NSS awardwinner Victor Polyak
Sr. Research Scientist Victor Polyak was a recipient of the National Speleological Society (NSS) Science award for his dedication to the research of caves.
Credit: Bill Frantz

Victor Polyak, senior research scientist in the Department of Earth and Planetary Sciences at UNM, was recently awarded the National Speleological Society (NSS) Science award for his dedication to the research of caves. Polyak manages the UNM Radiogenic Isotope Laboratory for Yemane Asmerom, professor of geochemistry.

The award recognizes an NSS member who has shown impressive commitment to the scientific study of caves. Polyak has been a member of the NSS since 1986.

“I’m honored to be awarded the NSS Science Award. It comes from my fellow cavers and scientists. It was a lot of fun receiving the award,” Polyak said.

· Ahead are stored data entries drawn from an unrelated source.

(* ===== verification/_CoqProject ===== *)
-Q . S2P
Prelude.v
Chars.v
Like.v
Float64.v
Numerals.v
Json.v
Errors.v
ElValues.v
ElCompiler.v
ElCompilerProof.v
ElParser.v
ElParserProof.v
ElExpression.v
ElFastPath.v
ElTypes.v
BpmnModel.v
FlowElements.v
Execution.v
Store.v
JobTypes.v
EventDispatcher.v
Context.v
Samples.v
Variables.v
FlowSelection.v
Listeners.v
ExecutionGraph.v
Compensation.v
ParallelGateway.v
InclusiveGateway.v
TakeOutgoing.v
FeelLexer.v
FeelParser.v
FeelGrammar.v
FeelEvaluator.v
DmnTypes.v
DmnTemporal.v
DmnValues.v
DmnTable.v
DmnHitPolicy.v
DmnHitPolicyProof.v
DmnRepository.v
DmnRuntime.v
DmnFeel.v
DmnFeelProof.v
JobLocks.v
JobLocksProof.v
JobReset.v
JobStore.v
Leases.v
Chrono.v
Cron.v
TimerCycle.v
JobExecution.v
TimerSchedule.v
TimerSamples.v
JobSamples.v
EngineSafety.v
WaitStates.v
ContinueProcess.v
MultiInstance.v
ExecutionTrees.v
CommandExecutor.v
CommandSamples.v
MultiInstanceProof.v
MultiInstanceTasks.v
MultiInstanceSamples.v
CmmnTokens.v
CmmnParser.v
CmmnCondition.v
CmmnParserProof.v
CmmnConditionProof.v
CmmnSentry.v
CmmnTables.v
CmmnSatisfaction.v
CmmnCompletion.v
CmmnTermination.v
CmmnCompletionProof.v
CmmnStageCompletion.v
CmmnSamples.v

The citation reads in part:
“[The] 2015 Science Award winner is characterized as a thorough, meticulous scientist who is willing to help other researchers and has been a great mentor to 10s of graduate students.

“A Master’s and doctorate at Texas Tech University resulted in some of the most in-depth studies of cave minerals in the world.  His dissertation work produced the age of formation of Carlsbad Cavern and Lechuguilla Cave, two New Mexico caves that are among the most famous caves in the world.  While in Lubbock, Texas he co-started the Lubbock Area Grotto, a regional caver’s organization that is affiliated with the NSS.

“Research interests are focused primarily on paleoclimatology of the Southwestern US using cave formations called speleothems.  Stalagmites, a speleothem type, yield the best results, and New Mexico stalagmites from Fort Stanton Cave and Carlsbad Cavern are producing globally renowned paleoclimate records.

Professor Yemane Asmerom (l.) and Research Scientist Victor Polyak examine a sample. Polyak manages the UNM Radiogenic Isotope Laboratory.

“Another research interest is the timing of growth of speleothems from caves of Mallorca, Spain that are sea level high-stand indicators.  This research is providing one of the most accurate sea level records for the last interglacial period, a period that extended from 127,000 to 75,000 years ago. 

Polyak also works in the area landscape evolution and has spent 16 years studying Grand Canyon caves, and is using the ages of water-table-type speleothems from those caves to make important contributions to the evolution of Grand Canyon.

He and his wife Paula Provencio, part-time UNM-EPS employee, have had a long-standing interest in sulfur-related cave genesis, cave minerals and lava tube cave features.

Additionally, Polyak has numerous publications that come from his research on New Mexico and Arizona caves, helping to make him the perfect candidate for the award.

"We are lucky to have Dr. Polyak at UNM," said Asmerom. "Victor has this rare combination of excellence and humility. He is one of the most accomplished scientists at UNM. Our collaboration over the last 15 years has been both fruitful and truly enjoyable."

The NSS Board of Governors approves those nominated for the award after recommendation from the Awards Committee. The candidate must also be a good standing member two years prior to becoming a candidate.